I did find this SO post that seems to only apply to classic UI pipeline editor. Is there a way I can apply this to my YAML pipeline?
Edit 2
So I did make some more progress on this. I wrote a script that would delete all the runs that weren't held by retention settings:
$token = "{PAT}"
$url="https://{instance}/{collection}/{project}/_apis/build/builds/?api-version=6.0"
$token = [System.Convert]::ToBase64String([System.Text.Encoding]::ASCII.GetBytes(":$($token)"))
$response = Invoke-RestMethod -Uri $url -Headers @{Authorization = "Basic $token"} -Method Get -ContentType application/json
ForEach( $build in $response.value )
{
if ((-not $build.keepForever) -and (-not $build.retainedByRelease)) {
$url="https://{instance}/{collection}/{project}/_apis/build/builds/$($build.id)?api-version=6.0"

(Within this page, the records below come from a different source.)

(** X20.  Whenever [GetEthBalances] returns an error it returns no array,
    and the error is the final message around one of the five errors of a
    chunk unit: encode, dispatch, decode, length mismatch or nil balance.
    Nothing else is ever reported. *)
Theorem GetEthBalances_error_kinds sched b addresses opts fuel r err :
  GetEthBalances fuel sched b addresses opts = Some (Returned (r, Some err)) ->
  r = None /\
  exists e, err = Wrapf "error getting balances: %w" [] e /\ unit_error_kind e = true.
Proof.
  unfold GetEthBalances.
  destruct (chunk_loop fuel _ _ _) as [units|]; [|discriminate].
  destruct (_ && _); [discriminate|].
  destruct (run_units b addresses opts (sched units) _ None) as [[[e|]|] bal] eqn:Hrun;
    try discriminate.
  intros [= <- <-]. split; [reflexivity|]. exists e. split; [reflexivity|].
  assert (H : (run_units b addresses opts (sched units)
                 (replicate (length addresses) None) None).1 = Returned (Some e))
    by now rewrite Hrun.
  apply run_units_error_origin in H as [H|(u & bal' & _ & Hu)]; [discriminate|].
  eapply chunk_unit_error_kind; eauto.
Qed.

Lemma GetEthBalances_error_kinds_witness :
  @None (list (option Z)) = None /\
  exists e,
    Wrapf "error getting balances: %w" []
      (Errorf "received nil balance for address %s" [ArgAddr 14%N]) =
    Wrapf "error getting balances: %w" [] e /\
    unit_error_kind e = true.
Proof.
  apply (GetEthBalances_error_kinds BalanceScenario.reversed
           (BalanceScenario.batcher BalanceScenario.holeAbi BalanceScenario.flakyClient 2 2)
           BalanceScenario.five None 6 None
           (Wrapf "error getting balances: %w" []
              (Errorf "received nil balance for address %s" [ArgAddr 14%N]))).
  vm_compute. reflexivity.
Defined.

End BalanceBatcherMore.

(** ** Chunk sizes that are not positive *)

Section BalanceBatcherSizes.
Import BalanceBatcher BalanceBatcherSpec BalanceSteps BalanceStepsNotions.
Local Open Scope Z_scope.

(** X21.  With a negative chunk size and a non-empty list [GetEthBalances]
    never returns an array or an error, however the caller and the units
    interleave: no run reaches the return of the call; in every state of a
    run the move of any unit that has been started is a panic, which ends
    the program; and the caller, once in [wg.Wait], stays there.  With a
    limit that is not zero the caller starts a unit with its first move, so
    the run in which that unit moves next ends in its panic. *)
Theorem GetEthBalances_negative_size b addresses opts :
  int_min <= BalanceBatchSize b < 0 ->
  addresses <> [] ->
  (forall script c,
     run b addresses opts script (Running (start addresses)) = Some c ->
     (forall r, c <> Finished r) /\
     forall s, c = Running s ->
       (forall (k : nat) u,
          active s !! k = Some u ->
          step b addresses opts (Unit k) s = Some Crashed) /\
       (pc s = AtWait -> step b addresses opts Caller s = None)) /\
  (ThreadLimit b <> 0 ->
     run b addresses opts [Caller; Unit 0] (Running (start addresses)) = Some Crashed).
Proof.
  intros Hsize Hne. split.
  - intros script c Hrun.
    assert (Hd : (forall r, c <> Finished r) /\
                 (forall s', c = Running s' -> doomed b addresses opts s')).
    { eapply run_doomed; eauto. now apply doomed_start. }
    destruct Hd as [Hnf Hd]. split; [exact Hnf|].
    intros s ->. destruct (Hd s eq_refl) as [Hact Hpc]. split.
    + intros k u Hk. unfold step. rewrite Hk.
      assert (Hin : In u (active s)).
      { apply list_elem_of_In, list_elem_of_lookup. eauto. }
      now rewrite (Hact u Hin (cells s)).
    + intros Hw. unfold step. rewrite Hw in *.
      destruct (active s); [congruence|reflexivity].
  - intros Hlimit. cbn [run].
    rewrite step_first_negative by auto.
    unfold step. cbn [active cells lookup list_lookup].
    unfold chunk_unit, slice.
    destruct (0 <=? BalanceBatchSize b) eqn:Hle; [apply Z.leb_le in Hle; lia|].
    reflexivity.
Qed.

Lemma GetEthBalances_negative_size_witness :
  (forall script c,
     run (BalanceScenario.batcher BalanceScenario.ledgerAbi Scenario.echoClient (- 2 ^ 62) 2)
       [10%N] None script (Running (start [10%N])) = Some c ->
     forall r, c <> Finished r) /\
  run (BalanceScenario.batcher BalanceScenario.ledgerAbi Scenario.echoClient (- 2 ^ 62) 2)
    [10%N] None [Caller; Unit 0] (Running (start [10%N])) = Some Crashed.
Proof.
  destruct (GetEthBalances_negative_size
              (BalanceScenario.batcher BalanceScenario.ledgerAbi Scenario.echoClient
                 (- 2 ^ 62) 2)
              [10%N] None) as [Hall Hcrash].
  - cbn. unfold int_min. lia.
  - discriminate.
  - split.
    + intros script c Hrun. destruct (Hall script c Hrun) as [Hnf _]. exact Hnf.
    + apply Hcrash. cbn. lia.
Defined.

(** X22.  With chunk size zero and a non-empty list [GetEthBalances] never
    returns: the loop index stays at 0. *)
Theorem GetEthBalances_zero_size sched b addresses opts fuel :
  BalanceBatchSize b = 0 ->
  addresses <> [] ->
  GetEthBalances fuel sched b addresses opts = None.
Proof.
  intros Hsize Hne.
  assert (Hcount : 0 < Z.of_nat (length addresses)).
  { destruct addresses; [congruence|]. cbn [length]. lia. }
  unfold GetEthBalances. rewrite Hsize.
  now rewrite (chunk_loop_zero fuel _ Hcount).
Qed.

Lemma GetEthBalances_zero_size_witness :
  GetEthBalances 1000 BalanceScenario.in_order
    (BalanceScenario.batcher BalanceScenario.ledgerAbi Scenario.echoClient 0 2)
    BalanceScenario.five None = None.
Proof.
  apply (GetEthBalances_zero_size BalanceScenario.in_order
           (BalanceScenario.batcher BalanceScenario.ledgerAbi Scenario.echoClient 0 2)
           BalanceScenario.five None 1000).
  - reflexivity.
  - discriminate.
Defined.

End BalanceBatcherSizes.

(** ** The runs of the caller and the units *)

Section BalanceBatcherRuns.
Import BalanceBatcher BalanceBatcherSpec BalanceSteps BalanceStepsNotions.
Local Open Scope Z_scope.

(** X26.  With a positive chunk size and a limit that is not zero, whatever
    a run of the caller and the units returns, in whatever order they
    moved, is what [GetEthBalances] returns for some order in which the
    chunks finish: the scheduler that puts the chunks in the order in which
    the units of the run ended. *)
Theorem GetEthBalances_run_agrees b addresses opts fuel script r :
  0 < BalanceBatchSize b <= int_max ->
  ThreadLimit b <> 0 ->
  2 * Z.of_nat (length addresses) <= int_max ->
  (length addresses < fuel)%nat ->
  run b addresses opts script (Running (start addresses)) = Some (Finished r) ->
  exists sched,
    (forall l, Permutation (sched l) l) /\
    GetEthBalances fuel sched b addresses opts = Some (Returned r).
Proof.
  intros Hsize Hlimit Hfits Hfuel Hrun.
  set (count := Z.of_nat (length addresses)).
  set (units := chunks (chunk_count count (BalanceBatchSize b) 0) count
                  (BalanceBatchSize b) 0).
  assert (Hs : sound b addresses (start addresses)) by now apply sound_start.
  assert (Ht : traced b addresses opts (start addresses)).
  { exists []. cbn [app start active pc cells held remaining run_units].
    split; reflexivity. }
  destruct (run_traced b addresses opts script (start addresses) r Hsize Hfits Hs Ht Hrun)
    as (order & Hperm & e & bal & Horder & ->).
  fold count units in Hperm.
  exists (fun l => if decide (l = units) then order else l). split.
  - intros l. destruct (decide (l = units)) as [->|_]; [exact Hperm|reflexivity].
  - unfold GetEthBalances. fold count.
    rewrite chunk_loop_chunks by (unfold int_max in *; lia).
    fold units.
    destruct (decide (units = units)) as [_|Hne]; [|congruence].
    destruct (ThreadLimit b =? 0) eqn:H0; [apply Z.eqb_eq in H0; congruence|].
    cbn [andb]. rewrite Horder. now destruct e.
Qed.

Lemma GetEthBalances_run_agrees_witness :
  exists sched,
    (forall l, Permutation (sched l) l) /\
    GetEthBalances 6 sched
      (BalanceScenario.batcher BalanceScenario.holeAbi BalanceScenario.flakyClient 2 2)
      BalanceScenario.five None =
      Some (Returned
              (None,
               Some (Wrapf "error getting balances: %w" []
                       (Wrapf "error calling balances: %w" []
                          (CapabilityError "timeout"))))).
Proof.
  apply (GetEthBalances_run_agrees
           (BalanceScenario.batcher BalanceScenario.holeAbi BalanceScenario.flakyClient 2 2)
           BalanceScenario.five None 6
           [Caller; Caller; Unit 1; Unit 0; Caller; Caller; Unit 0; Caller]).
  - cbn. unfold int_max. lia.
  - cbn. lia.
  - cbn. unfold int_max. lia.
  - cbn. lia.
  - vm_compute. reflexivity.
Defined.

End BalanceBatcherRuns.

(** * The two revisions of the multicaller *)

Section Revisions.
Import MultiCallerSpec MultiCallerNotions RevisionNotions.

Lemma encodes_to_encoded cs2 cs1 :
  Forall2 encodes_to cs2 cs1 ->
  encoded cs2 =
    Some (map (fun c => (MultiCallerV1.Target c, MultiCallerV1.CallData c)) cs1).
Proof.
  induction 1 as [|c2 c1 cs2 cs1 (Ht & _ & _ & Hp) _ IH]; [reflexivity|].
  cbn [encoded map]. now rewrite Hp, IH, Ht.
Qed.

Lemma unpack_loop_versions cs2 cs1 :
  Forall2 encodes_to cs2 cs1 ->
  forall i results,
    MultiCallerV1.unpack_loop i cs1 results = MultiCaller.unpack_loop i cs2 results.
Proof.
  induction 1 as [|c2 c1 cs2 cs1 (Ht & Hm & Hu & _) _ IH]; intros i results;
    [reflexivity|].
  cbn [MultiCallerV1.unpack_loop MultiCaller.unpack_loop].
  now rewrite Ht, Hm, Hu, IH.
Qed.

$deleteResponse = Invoke-RestMethod -Uri $url -Headers @{Authorization = "Basic $token"} -Method Delete -ContentType application/json
Write-Host "Deleted" $url
}
}
This deletes all the runs just fine. However, from what I can tell in the docs, this should happen automatically by TFS. Are there any event log sources I could filter for or any specific times of day to check that may lead me to where the actual deletion of the runs should be taking place?
Upvotes: 4
Views: 4263
Reputation: 5568
It seems your problem was fixed in the Azure DevOps 2020.0.1 Patch 2 Release. I recommend looking at this thread in detail to see whether the solution applies in your case.